I SANTI DA PREMIO NOBEL: IL CASO DI MADRE TERESA DI CALCUTTA
Cosa si cela sotto quel velo bianco e azzurro? Come Natuzza anche Anjezë, come Sant’Agnese, crebbe senza il padre, ucciso probabilmente poiché avvelenato da agenti serbi. Fu la madre a dare alla figlia una prima formazione cattolica. A diciott’anni, Anjezë prese i voti e raggiunse Calcutta, mettendosi in servizio dei “più poveri tra i poveri”. Fu lì che divenne nota a tutti come Madre Teresa di Calcutta. Divenne missionaria, spingendosi ovunque ci fosse bisogno di lei, curando i lebbrosi che attendevano lei più delle cure. Nel 1979 arriva il Nobel per la Pace. Purtroppo contrasse anche lei malattie quali polmoniti e malarie durante i suoi viaggi. Morì il 5 settembre nella sua Calcutta, all’età di 87 anni. Ci vollero 113 persone e 35 000 pagine di documentazione per riconoscere come miracolosa la guarigione di una donna indiana, malata da tempo e che pregò tenendo tra le mani una fotografia di Madre Teresa. Ma ora che anche la fede è diventata mainstream, sono stati in molti a guardare con scetticismo i miracoli della Beata e le stigmate della mistica.

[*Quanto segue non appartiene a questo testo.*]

Example todo_toggle_example :
  todo (VRef 1%nat) (toggleTodo (VNum 1)) two_todos =
  Ok (two_todos ++
        [OObj {[ "id" := VNum 1; "text" := VStr "walk dog";
                 "completed" := VBool true ]}], VRef 3%nat).
Proof. vm_compute. reflexivity. Qed.

Example todos_toggle_example :
  todos (VRef 2%nat) (toggleTodo (VNum 1)) two_todos =
  Ok (two_todos ++
        [OObj {[ "id" := VNum 1; "text" := VStr "walk dog";
                 "completed" := VBool true ]};
         OArr [VRef 0%nat; VRef 3%nat]], VRef 4%nat).
Proof. vm_compute. reflexivity. Qed.

Example spread_string_example :
  spread_props (VStr "ab") [] = Ok ([], {[ "0" := VStr "a"; "1" := VStr "b" ]}).
Proof. vm_compute. reflexivity. Qed.

Example createStore_example :
  createStore todoApp [] =
  Ok ([OArr [];
       OObj {[ "todos" := VRef 0%nat; "visibilityFilter" := VStr "SHOW_ALL" ]}],
      VRef 1%nat).
Proof. vm_compute. reflexivity. Qed.

(** ** Basic facts *)

Lemma strict_eq_true v w : strict_eq v w = true <-> v = w.
Proof. unfold strict_eq. apply bool_decide_eq_true. Qed.

Lemma strict_eq_false v w : strict_eq v w = false <-> v <> w.
Proof. unfold strict_eq. apply bool_decide_eq_false. Qed.

Lemma strict_eq_refl v : strict_eq v v = true.
Proof. by apply strict_eq_true. Qed.

Lemma strict_eq_ne v w : v <> w -> strict_eq v w = false.
Proof. apply strict_eq_false. Qed.

Lemma bind_ok {A B} (m : M A) (k : A -> M B) h h' a :
  m h = Ok (h', a) -> (x <- m ;; k x) h = k a h'.
Proof. unfold bind. by intros ->. Qed.

Lemma bind_throw {A B} (m : M A) (k : A -> M B) h e :
  m h = Throw e -> (x <- m ;; k x) h = Throw e.
Proof. unfold bind. by intros ->. Qed.

Lemma lookup_heap_app (h h' : heap) l c :
  h !! l = Some c -> (h ++ h') !! l = Some c.
Proof. apply lookup_app_l_Some. Qed.

Lemma lookup_heap_new (h : heap) c : (h ++ [c]) !! length h = Some c.
Proof. by rewrite list_lookup_middle. Qed.

Lemma obj_of_app h h' v o : obj_of h v = Some o -> obj_of (h ++ h') v = Some o.
Proof.
  destruct v as [| | | | |l]; try done. unfold obj_of.
  destruct (h !! l) as [c|] eqn:E; [|done].
  by rewrite (lookup_heap_app _ h' _ _ E).
Qed.

Lemma arr_of_app h h' v vs : arr_of h v = Some vs -> arr_of (h ++ h') v = Some vs.
Proof.
  destruct v as [| | | | |l]; try done. unfold arr_of.
  destruct (h !! l) as [c|] eqn:E; [|done].
  by rewrite (lookup_heap_app _ h' _ _ E).
Qed.

Lemma arr_of_ref h v vs :
  arr_of h v = Some vs -> exists l, v = VRef l /\ (l < length h)%nat.
Proof.
  destruct v as [| | | | |l]; try done. unfold arr_of.
  destruct (h !! l) as [c|] eqn:E; [|done]. intros _.
  exists l. split; [done|]. by eapply lookup_lt_Some.
Qed.

Lemma is_object_obj_of h v : is_object h v = true <-> exists o, obj_of h v = Some o.
Proof. unfold is_object. by rewrite bool_decide_eq_true. Qed.

Lemma get_prop_obj h v o k :
  obj_of h v = Some o -> get_prop v k h = Ok (h, prop o k).
Proof.
  destruct v as [| | | | |l]; simpl; try done.
  destruct (h !! l) as [[o'|]|]; try done. by intros [= ->].
Qed.

Lemma spread_props_obj h v o :
  obj_of h v = Some o -> spread_props v h = Ok (h, o).
Proof.
  destruct v as [| | | | |l]; simpl; try done.
  destruct (h !! l) as [[o'|]|]; try done. by intros [= ->].
Qed.

(** ** The [todo] reducer, case by case *)

Lemma todo_add h s a :
  field a "type" = VStr "ADD_TODO" ->
  todo s a h = Ok (h ++ [new_todo a], VRef (length h)).
Proof. intros Ht. unfold todo. by rewrite Ht. Qed.

Lemma todo_other h s a :
  field a "type" <> VStr "ADD_TODO" ->
  field a "type" <> VStr "TOGGLE_TODO" ->
  todo s a h = Ok (h, s).
Proof.
  intros H1 H2. unfold todo.
  by rewrite (strict_eq_ne _ _ H1), (strict_eq_ne _ _ H2).
Qed.

(** ** Adding a todo *)

Lemma todos_add h prior vs a :
  arr_of h prior = Some vs ->
  field a "type" = VStr "ADD_TODO" ->
  todos prior a h =
    Ok (h ++ [new_todo a; OArr (vs ++ [VRef (length h)])], VRef (S (length h))).
Proof.
  intros Harr Ht.
  destruct prior as [| | | | |l]; try done. unfold arr_of in Harr.
  destruct (h !! l) as [[|ws]|] eqn:El; try done. injection Harr as ->.
  unfold todos. simpl. unfold bind at 1. unfold ret at 1.
  rewrite Ht. simpl. unfold bind, iterate. rewrite El, (todo_add _ _ _ Ht).
  unfold new. rewrite length_app. simpl.
  rewrite <- app_assoc. simpl. do 3 f_equal. lia.
Qed.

DAL VANGELO SECONDO I MEDIA
Due donne con una missione in comune: portare il messaggio di nostro Signore in giro per il mondo e di diffonderlo soprattutto tra i miscredenti. Probabilmente gli infedeli di oggi sono i media, atei che per anni hanno seguito l’operato di Madre Teresa e osservato le stigmate di Natuzza Evolo. Perché mentre tanti fedeli pregavano sussurrando i nomi della missionaria e della mistica, recandosi anche nelle loro abitazioni diventate oggi case-memoria e luoghi di culto, diversi giornalisti condussero inchieste per smascherare coloro che ai loro occhi apparivano come truffatrici. Da un lato abbiamo Madre Teresa, che si sarebbe avvalsa del suo potere mediatico per arricchirsi le tasche. Soldi probabilmente scomparsi, finiti come si direbbe nelle tasche di dittatori locali. E poi Natuzza, dove anche vescovi e preti hanno espresso perplessità circa i suoi miracoli, nonostante il processo di beatificazione della donna sia stato avviato da Papa Francesco. Un tempo si pregava in chiesa, ora dinanzi ad un televisore che agli occhi dei più credenti, nel momento in cui passano le immagini di Madre Teresa e Natuzza, si illumina come se in salotto stesse per avvenire una manifestazione divina. Le loro interviste come le loro ospitate televisive sono state la ‘messa’ di molti fedeli, tranne per quegli atei che negli occhi delle due donne hanno visto ancor prima della luce divina, il riflesso delle telecamere.